[Start of section]

(* ===== verification/Ioctl.v ===== *)
(** * Ioctl: the interface of the kernel's ioctl numbers

    The headers build request numbers with [_IO], [_IOR], [_IOW] and [_IOWR] of
    [asm/ioctl.h], which is not part of the tree.  [IocEncoding] is what they
    use of it; [IocLaws] is its documented contract, that direction, type,
    number and parameter size occupy separate fields of the request.  A request
    macro of a header is an [ioctl_req], whose [request_number] under an ABI is the
    number the preprocessor and the compiler make of it. *)

From Stdlib Require Import Ascii.

From S2P Require Import Prelude Bits CLayout.

Class IocEncoding := {
  _IO : Z -> Z -> Z;
  _IOR : Z -> Z -> Z -> Z;
  _IOW : Z -> Z -> Z -> Z;
  _IOWR : Z -> Z -> Z -> Z;
}.

Inductive ioc_dir : Type := IOC_NONE | IOC_READ | IOC_WRITE | IOC_READ_WRITE.

Definition ioc_encode `{IocEncoding} (d : ioc_dir) (type nr size : Z) : Z :=
  match d with
  | IOC_NONE => _IO type nr
  | IOC_READ => _IOR type nr size
  | IOC_WRITE => _IOW type nr size
  | IOC_READ_WRITE => _IOWR type nr size
  end.

(** Arguments an ioctl number has room for; without a direction there is no
    parameter. *)
Definition ioc_args (d : ioc_dir) (type nr size : Z) : Prop :=
  0 <= type < 256 /\ 0 <= nr < 256 /\ 0 <= size < 2 ^ 14 /\ (d = IOC_NONE -> size = 0).

Class IocLaws `{IocEncoding} : Prop := {
  ioc_encode_inj d type nr size d' type' nr' size' :
    ioc_args d type nr size -> ioc_args d' type' nr' size' ->
    ioc_encode d type nr size = ioc_encode d' type' nr' size' ->
    d = d' /\ type = type' /\ nr = nr' /\ size = size';
}.

(** The encoding of [asm-generic/ioctl.h]: number, type, size and direction
    from the lowest bit on, joined by [|] without a check of their ranges.  It
    shows that the interface can be met. *)
Definition generic_ioc (dir type nr size : Z) : Z :=
  Z.lor (Z.shiftl dir 30) (Z.lor (Z.shiftl type 8) (Z.lor nr (Z.shiftl size 16))).

Definition generic_encoding : IocEncoding := {|
  _IO type nr := generic_ioc 0 type nr 0;
  _IOR := generic_ioc 2; _IOW := generic_ioc 1; _IOWR := generic_ioc 3 |}.

Definition generic_dir (d : ioc_dir) : Z :=
  match d with IOC_NONE => 0 | IOC_READ => 2 | IOC_WRITE => 1 | IOC_READ_WRITE => 3 end.

(** In range, the fields do not overlap. *)
Lemma generic_ioc_sum dir type nr size :
  0 <= type < 256 -> 0 <= nr < 256 -> 0 <= size < 2 ^ 14 ->
  generic_ioc dir type nr size = nr + 256 * (type + 256 * (size + 2 ^ 14 * dir)).
Proof.
  intros Ht Hn Hs. unfold generic_ioc.
  replace (Z.lor (Z.shiftl dir 30) (Z.lor (Z.shiftl type 8) (Z.lor nr (Z.shiftl size 16))))
    with (Z.lor (Z.shiftl dir 30) (Z.lor (Z.shiftl size 16) (Z.lor (Z.shiftl type 8) nr)))
    by (apply Z.bits_inj'; intros; rewrite !Z.lor_spec; btauto).
  rewrite (lor_shiftl_add type nr 8), (lor_shiftl_add size _ 16), (lor_shiftl_add dir _ 30);
    norm_pow; lia.
Qed.

Lemma generic_ioc_inj d type nr size d' type' nr' size' :
  0 <= type < 256 -> 0 <= nr < 256 -> 0 <= size < 2 ^ 14 ->
  0 <= type' < 256 -> 0 <= nr' < 256 -> 0 <= size' < 2 ^ 14 ->
  generic_ioc d type nr size = generic_ioc d' type' nr' size' ->
  d = d' /\ type = type' /\ nr = nr' /\ size = size'.
Proof. intros. rewrite !generic_ioc_sum in * by done. norm_pow. lia. Qed.

Lemma generic_encode d type nr size :
  ioc_args d type nr size ->
  @ioc_encode generic_encoding d type nr size = generic_ioc (generic_dir d) type nr size.
Proof. intros (_ & _ & _ & Hs). destruct d; try done. by rewrite Hs. Qed.

Lemma generic_laws : @IocLaws generic_encoding.
Proof.
  constructor. intros d type nr size d' type' nr' size' Ha Ha' E.
  rewrite !generic_encode in E by done. destruct Ha as (? & ? & ? & _), Ha' as (? & ? & ? & _).
  apply generic_ioc_inj in E as (Hd & E); [|done..].
  split; [by destruct d, d'|done].
Qed.

(** ** Requests

    A request macro: [IOWR type nr t] is [_IOWR(type, nr, t)] for the C type
    [t], of which the number only keeps the size. *)

Record ioctl_req : Type := IoctlReq {
  req_dir : ioc_dir;
  req_type : Z;
  req_nr : Z;
  req_param : option ctype;
}.

Definition IO (type nr : Z) : ioctl_req := IoctlReq IOC_NONE type nr None.
Definition IOR (type nr : Z) (t : ctype) : ioctl_req := IoctlReq IOC_READ type nr (Some t).
Definition IOW (type nr : Z) (t : ctype) : ioctl_req := IoctlReq IOC_WRITE type nr (Some t).
Definition IOWR (type nr : Z) (t : ctype) : ioctl_req := IoctlReq IOC_READ_WRITE type nr (Some t).

(** [T *], whatever the type [T]. *)
Definition pointer (t : ctype) : ctype := CPtr.

(** The value of a character constant. *)
Definition chr (c : ascii) : Z := Z.of_nat (nat_of_ascii c).
Arguments chr c%_char.

Definition request_size (a : abi) (r : ioctl_req) : Z :=
  match req_param r with None => 0 | Some t => sizeof a t end.

Definition request_number `{IocEncoding} (a : abi) (r : ioctl_req) : Z :=
  ioc_encode (req_dir r) (req_type r) (req_nr r) (request_size a r).

(** What a number keeps of a request. *)
Definition request_key (a : abi) (r : ioctl_req) : Z * Z * Z * Z :=
  (generic_dir (req_dir r), req_type r, req_nr r, request_size a r).

(** [ioc_args] as a check. *)
Definition request_fits (a : abi) (r : ioctl_req) : bool :=
  (0 <=? req_type r) && (req_type r <? 256) && (0 <=? req_nr r) && (req_nr r <? 256)
  && (0 <=? request_size a r) && (request_size a r <? 2 ^ 14)
  && match req_dir r with IOC_NONE => request_size a r =? 0 | _ => true end.

Lemma request_fits_args a r :
  request_fits a r = true <-> ioc_args (req_dir r) (req_type r) (req_nr r) (request_size a r).
Proof.
  unfold request_fits, ioc_args.
  rewrite !andb_true_iff, !Z.leb_le, !Z.ltb_lt.
  destruct (req_dir r); rewrite ?Z.eqb_eq; intuition congruence.
Qed.

(** Requests that fit have the same number exactly when they have the same key. *)
Lemma request_number_eq `{IocEncoding} {Hlaws : IocLaws} a a' r r' :
  request_fits a r = true -> request_fits a' r' = true ->
  request_number a r = request_number a' r' <-> request_key a r = request_key a' r'.
Proof.
  rewrite !request_fits_args. intros Hr Hr'. unfold request_number, request_key. split.
  - intros E. by apply ioc_encode_inj in E as (-> & -> & -> & ->).
  - rewrite !pair_equal_spec. intros [[[Hd ->] ->] ->].
    by replace (req_dir r) with (req_dir r') by (by destruct (req_dir r), (req_dir r')).
Qed.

[End of section]

§ Work request
Write only the number of lines in the records that include the word "Require".

§ Solution to the problem
2